▸ **Supplied information**:
□ □ □ □
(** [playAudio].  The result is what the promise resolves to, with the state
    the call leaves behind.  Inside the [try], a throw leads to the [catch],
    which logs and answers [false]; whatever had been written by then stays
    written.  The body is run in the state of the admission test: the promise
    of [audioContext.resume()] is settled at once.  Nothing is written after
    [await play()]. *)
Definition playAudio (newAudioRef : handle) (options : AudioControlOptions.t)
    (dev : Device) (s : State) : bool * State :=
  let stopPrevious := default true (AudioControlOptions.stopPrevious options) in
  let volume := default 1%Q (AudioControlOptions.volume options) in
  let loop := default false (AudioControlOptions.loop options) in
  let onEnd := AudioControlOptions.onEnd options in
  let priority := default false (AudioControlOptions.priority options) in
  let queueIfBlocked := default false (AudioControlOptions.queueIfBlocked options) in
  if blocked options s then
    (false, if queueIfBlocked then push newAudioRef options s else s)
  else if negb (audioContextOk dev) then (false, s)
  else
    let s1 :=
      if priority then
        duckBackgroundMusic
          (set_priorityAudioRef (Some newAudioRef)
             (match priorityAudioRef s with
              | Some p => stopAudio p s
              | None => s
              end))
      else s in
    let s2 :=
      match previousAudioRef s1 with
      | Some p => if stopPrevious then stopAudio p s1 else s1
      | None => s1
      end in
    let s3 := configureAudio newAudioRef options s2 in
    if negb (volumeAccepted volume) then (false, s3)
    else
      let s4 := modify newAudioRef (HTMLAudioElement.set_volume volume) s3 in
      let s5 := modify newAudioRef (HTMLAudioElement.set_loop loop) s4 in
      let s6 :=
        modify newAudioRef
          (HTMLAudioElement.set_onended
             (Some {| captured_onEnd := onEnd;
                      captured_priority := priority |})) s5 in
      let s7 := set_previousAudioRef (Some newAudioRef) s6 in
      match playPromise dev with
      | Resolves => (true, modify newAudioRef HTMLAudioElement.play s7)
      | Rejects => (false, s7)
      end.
□ □ □ □
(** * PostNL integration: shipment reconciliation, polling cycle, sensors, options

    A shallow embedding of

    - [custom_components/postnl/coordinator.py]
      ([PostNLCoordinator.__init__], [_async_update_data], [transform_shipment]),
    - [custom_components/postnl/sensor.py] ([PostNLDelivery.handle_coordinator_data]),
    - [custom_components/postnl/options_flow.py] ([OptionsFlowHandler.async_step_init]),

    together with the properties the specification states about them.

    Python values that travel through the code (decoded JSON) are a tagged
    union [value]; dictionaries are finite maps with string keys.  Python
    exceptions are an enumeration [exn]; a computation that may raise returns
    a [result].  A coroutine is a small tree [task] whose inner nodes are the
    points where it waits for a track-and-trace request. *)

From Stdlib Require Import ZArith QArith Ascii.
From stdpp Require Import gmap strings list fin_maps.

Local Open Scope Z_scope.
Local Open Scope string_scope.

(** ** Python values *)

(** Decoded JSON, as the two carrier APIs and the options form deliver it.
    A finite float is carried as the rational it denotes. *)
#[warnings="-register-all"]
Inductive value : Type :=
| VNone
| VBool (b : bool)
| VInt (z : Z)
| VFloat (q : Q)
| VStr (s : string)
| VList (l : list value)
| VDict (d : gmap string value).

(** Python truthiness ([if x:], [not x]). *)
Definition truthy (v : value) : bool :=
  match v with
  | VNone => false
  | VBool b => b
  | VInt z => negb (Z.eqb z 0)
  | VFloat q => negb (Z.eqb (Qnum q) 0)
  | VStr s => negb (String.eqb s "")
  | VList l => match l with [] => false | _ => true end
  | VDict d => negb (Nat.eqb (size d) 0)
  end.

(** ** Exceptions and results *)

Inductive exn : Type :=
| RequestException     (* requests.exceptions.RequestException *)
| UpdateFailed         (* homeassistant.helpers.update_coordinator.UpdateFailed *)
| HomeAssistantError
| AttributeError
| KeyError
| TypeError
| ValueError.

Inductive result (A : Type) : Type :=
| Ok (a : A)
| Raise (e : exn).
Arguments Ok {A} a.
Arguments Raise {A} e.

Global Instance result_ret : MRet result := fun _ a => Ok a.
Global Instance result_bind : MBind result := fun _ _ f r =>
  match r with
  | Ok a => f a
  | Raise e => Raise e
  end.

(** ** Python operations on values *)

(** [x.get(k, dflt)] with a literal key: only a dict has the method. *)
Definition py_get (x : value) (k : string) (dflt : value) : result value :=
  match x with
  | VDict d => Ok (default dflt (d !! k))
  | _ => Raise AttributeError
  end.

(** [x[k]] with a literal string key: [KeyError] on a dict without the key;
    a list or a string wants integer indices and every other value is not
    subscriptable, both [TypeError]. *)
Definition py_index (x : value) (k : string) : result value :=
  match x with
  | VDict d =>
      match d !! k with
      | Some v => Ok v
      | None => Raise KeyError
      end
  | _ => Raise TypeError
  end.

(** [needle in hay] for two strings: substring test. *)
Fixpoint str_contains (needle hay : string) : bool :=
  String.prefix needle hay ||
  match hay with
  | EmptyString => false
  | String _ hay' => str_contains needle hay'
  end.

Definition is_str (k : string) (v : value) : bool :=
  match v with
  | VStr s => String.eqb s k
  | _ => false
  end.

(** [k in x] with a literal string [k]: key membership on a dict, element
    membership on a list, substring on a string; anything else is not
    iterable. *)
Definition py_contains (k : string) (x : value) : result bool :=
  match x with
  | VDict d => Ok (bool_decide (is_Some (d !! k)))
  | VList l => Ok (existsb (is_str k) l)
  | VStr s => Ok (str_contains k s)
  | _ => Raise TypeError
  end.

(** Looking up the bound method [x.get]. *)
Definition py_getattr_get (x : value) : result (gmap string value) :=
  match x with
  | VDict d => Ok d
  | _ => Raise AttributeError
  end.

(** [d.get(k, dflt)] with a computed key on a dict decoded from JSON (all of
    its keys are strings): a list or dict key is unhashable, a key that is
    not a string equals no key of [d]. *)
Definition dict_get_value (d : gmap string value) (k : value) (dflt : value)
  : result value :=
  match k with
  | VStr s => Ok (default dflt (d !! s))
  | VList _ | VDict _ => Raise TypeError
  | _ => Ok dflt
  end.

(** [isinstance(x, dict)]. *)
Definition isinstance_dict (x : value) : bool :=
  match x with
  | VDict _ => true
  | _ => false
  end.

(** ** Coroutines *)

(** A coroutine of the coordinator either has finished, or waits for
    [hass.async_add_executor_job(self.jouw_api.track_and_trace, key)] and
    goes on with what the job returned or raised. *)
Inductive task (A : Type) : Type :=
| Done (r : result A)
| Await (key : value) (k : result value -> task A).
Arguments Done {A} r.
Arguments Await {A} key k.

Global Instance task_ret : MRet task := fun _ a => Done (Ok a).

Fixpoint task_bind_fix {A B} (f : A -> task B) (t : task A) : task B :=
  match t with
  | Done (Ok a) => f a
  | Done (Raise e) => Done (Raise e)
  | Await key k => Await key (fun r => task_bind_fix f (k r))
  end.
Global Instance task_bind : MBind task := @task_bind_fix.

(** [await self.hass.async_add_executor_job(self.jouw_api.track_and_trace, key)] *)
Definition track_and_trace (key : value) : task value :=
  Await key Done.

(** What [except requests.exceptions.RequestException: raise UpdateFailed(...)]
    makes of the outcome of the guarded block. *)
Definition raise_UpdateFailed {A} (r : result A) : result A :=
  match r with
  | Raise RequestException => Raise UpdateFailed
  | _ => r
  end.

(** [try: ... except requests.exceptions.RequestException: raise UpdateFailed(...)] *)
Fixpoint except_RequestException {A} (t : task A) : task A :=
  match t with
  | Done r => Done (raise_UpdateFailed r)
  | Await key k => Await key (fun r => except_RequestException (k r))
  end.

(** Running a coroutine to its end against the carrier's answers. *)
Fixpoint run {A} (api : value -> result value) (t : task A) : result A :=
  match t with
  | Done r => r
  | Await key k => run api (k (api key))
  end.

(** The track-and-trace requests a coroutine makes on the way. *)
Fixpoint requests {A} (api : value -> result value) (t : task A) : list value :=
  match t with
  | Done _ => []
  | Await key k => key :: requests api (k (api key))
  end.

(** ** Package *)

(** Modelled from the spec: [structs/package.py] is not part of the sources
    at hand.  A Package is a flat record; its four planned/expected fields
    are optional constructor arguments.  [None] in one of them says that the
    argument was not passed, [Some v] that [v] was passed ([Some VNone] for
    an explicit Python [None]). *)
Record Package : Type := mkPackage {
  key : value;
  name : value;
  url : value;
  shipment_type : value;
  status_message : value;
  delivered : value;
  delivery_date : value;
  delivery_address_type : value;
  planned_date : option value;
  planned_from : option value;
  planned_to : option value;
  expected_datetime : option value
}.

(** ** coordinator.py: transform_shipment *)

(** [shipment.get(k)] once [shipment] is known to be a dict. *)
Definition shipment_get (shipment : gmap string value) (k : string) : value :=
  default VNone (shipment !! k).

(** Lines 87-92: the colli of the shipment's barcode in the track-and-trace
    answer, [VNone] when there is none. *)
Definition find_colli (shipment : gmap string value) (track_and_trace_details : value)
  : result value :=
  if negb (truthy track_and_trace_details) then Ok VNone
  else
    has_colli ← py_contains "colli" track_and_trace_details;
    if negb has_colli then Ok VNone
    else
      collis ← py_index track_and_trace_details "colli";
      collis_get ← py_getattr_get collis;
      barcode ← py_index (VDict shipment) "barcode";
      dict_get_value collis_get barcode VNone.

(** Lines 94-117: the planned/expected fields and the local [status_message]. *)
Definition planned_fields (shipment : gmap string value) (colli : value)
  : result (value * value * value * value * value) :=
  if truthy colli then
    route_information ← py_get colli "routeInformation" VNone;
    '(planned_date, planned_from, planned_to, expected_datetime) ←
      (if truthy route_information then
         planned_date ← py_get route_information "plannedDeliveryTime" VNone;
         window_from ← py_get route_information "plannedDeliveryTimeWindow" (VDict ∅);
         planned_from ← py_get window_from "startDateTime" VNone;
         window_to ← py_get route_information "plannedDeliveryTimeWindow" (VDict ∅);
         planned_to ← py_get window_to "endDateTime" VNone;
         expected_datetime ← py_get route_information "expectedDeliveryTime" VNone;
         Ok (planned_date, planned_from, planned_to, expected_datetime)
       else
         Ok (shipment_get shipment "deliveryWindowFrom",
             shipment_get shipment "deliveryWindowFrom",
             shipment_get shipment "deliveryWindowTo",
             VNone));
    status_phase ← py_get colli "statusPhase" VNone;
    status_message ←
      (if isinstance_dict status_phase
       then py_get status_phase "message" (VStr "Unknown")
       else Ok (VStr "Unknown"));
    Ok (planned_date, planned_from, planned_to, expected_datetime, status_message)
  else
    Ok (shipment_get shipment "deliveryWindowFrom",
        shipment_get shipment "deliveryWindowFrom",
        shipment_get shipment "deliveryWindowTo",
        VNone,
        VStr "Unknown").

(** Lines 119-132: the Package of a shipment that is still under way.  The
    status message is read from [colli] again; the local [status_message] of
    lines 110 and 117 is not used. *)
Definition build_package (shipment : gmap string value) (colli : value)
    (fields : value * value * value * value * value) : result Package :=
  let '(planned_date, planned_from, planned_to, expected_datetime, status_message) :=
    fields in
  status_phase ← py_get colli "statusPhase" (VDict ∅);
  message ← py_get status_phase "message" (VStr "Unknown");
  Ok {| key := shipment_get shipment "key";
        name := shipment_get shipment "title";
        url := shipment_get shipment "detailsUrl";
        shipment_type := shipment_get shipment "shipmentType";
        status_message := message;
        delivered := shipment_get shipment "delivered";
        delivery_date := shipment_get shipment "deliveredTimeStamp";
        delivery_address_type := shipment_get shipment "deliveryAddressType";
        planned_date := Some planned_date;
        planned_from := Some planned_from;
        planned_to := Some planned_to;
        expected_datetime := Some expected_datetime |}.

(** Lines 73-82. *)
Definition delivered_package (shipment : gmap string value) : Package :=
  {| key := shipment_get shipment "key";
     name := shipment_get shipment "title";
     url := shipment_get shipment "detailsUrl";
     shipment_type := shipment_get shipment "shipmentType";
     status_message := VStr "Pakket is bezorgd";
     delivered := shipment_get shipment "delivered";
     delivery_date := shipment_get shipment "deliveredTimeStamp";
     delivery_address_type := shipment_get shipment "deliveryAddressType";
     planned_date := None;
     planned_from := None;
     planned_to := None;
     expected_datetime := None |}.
□ □ □ □
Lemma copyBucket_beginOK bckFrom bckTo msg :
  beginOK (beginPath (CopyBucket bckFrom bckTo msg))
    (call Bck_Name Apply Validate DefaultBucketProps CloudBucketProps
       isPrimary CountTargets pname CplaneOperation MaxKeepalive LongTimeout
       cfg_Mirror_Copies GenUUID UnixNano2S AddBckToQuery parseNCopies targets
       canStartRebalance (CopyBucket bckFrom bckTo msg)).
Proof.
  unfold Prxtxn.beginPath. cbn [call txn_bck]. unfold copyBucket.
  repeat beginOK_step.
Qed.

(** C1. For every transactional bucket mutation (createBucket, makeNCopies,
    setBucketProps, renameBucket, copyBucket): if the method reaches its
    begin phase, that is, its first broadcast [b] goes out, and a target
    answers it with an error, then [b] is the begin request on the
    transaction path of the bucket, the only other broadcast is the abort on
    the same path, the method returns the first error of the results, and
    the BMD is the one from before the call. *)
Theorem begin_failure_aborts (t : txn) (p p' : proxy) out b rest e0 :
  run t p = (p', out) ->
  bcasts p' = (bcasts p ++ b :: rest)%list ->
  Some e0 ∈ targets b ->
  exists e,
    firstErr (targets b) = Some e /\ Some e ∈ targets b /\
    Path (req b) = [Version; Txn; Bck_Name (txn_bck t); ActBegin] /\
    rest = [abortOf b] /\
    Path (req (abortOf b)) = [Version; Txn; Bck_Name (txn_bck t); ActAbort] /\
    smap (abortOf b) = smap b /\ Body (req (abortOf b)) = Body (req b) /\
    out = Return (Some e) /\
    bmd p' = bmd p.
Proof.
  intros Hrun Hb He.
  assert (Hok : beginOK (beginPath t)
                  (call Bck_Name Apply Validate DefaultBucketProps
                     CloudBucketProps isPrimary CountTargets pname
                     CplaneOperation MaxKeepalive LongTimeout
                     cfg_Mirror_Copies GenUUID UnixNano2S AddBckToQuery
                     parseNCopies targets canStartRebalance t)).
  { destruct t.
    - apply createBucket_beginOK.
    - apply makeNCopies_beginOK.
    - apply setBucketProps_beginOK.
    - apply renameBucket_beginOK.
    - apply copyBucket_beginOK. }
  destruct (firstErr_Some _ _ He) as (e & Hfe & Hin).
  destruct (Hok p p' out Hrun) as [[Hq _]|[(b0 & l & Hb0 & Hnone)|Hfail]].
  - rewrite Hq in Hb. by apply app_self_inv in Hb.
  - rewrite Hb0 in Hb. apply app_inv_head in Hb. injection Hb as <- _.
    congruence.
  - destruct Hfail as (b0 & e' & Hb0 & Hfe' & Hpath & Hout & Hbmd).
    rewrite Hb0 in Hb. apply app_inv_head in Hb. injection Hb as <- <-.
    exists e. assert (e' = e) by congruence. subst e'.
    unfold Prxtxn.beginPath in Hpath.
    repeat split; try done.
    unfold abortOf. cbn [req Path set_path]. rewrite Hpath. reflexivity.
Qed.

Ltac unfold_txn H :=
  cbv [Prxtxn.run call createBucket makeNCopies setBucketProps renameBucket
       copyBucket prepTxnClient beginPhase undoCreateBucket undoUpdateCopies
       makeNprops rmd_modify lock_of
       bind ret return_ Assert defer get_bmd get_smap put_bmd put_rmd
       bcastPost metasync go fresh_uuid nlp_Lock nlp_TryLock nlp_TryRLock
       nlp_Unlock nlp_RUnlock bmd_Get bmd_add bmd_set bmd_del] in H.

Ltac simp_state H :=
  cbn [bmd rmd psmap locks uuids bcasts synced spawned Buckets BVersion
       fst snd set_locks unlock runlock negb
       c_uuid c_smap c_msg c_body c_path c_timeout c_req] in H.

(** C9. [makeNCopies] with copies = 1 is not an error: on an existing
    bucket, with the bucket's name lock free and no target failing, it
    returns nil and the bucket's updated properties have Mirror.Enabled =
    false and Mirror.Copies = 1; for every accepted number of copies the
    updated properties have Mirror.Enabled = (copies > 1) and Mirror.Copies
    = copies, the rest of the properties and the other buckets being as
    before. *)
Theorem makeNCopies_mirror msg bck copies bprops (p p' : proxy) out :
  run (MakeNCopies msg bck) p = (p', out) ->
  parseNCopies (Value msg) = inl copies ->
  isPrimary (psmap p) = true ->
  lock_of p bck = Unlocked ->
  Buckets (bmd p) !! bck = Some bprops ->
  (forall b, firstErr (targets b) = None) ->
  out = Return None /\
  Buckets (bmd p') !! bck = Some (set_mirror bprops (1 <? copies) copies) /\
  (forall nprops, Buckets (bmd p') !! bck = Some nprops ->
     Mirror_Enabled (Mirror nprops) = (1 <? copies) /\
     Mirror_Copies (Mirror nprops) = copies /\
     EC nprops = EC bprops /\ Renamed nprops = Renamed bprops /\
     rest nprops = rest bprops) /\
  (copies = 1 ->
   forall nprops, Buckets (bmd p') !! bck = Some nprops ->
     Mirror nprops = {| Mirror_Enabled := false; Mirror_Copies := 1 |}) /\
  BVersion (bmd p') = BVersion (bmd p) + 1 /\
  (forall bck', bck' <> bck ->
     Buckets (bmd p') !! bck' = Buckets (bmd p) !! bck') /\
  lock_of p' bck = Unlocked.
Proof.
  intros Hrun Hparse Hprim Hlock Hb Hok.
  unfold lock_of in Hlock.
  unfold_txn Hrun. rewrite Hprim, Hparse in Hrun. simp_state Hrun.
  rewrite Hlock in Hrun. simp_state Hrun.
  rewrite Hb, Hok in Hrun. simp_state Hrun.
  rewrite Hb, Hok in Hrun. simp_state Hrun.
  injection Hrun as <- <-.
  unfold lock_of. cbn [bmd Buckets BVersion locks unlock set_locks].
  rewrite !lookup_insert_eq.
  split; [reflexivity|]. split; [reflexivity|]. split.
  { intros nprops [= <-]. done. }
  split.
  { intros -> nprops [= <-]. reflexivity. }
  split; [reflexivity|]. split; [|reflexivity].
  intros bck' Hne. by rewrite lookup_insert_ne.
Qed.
□ □ □ □
Copy out each line of the data that includes the string "LongTimeout".

       isPrimary CountTargets pname CplaneOperation MaxKeepalive LongTimeout
                     CplaneOperation MaxKeepalive LongTimeout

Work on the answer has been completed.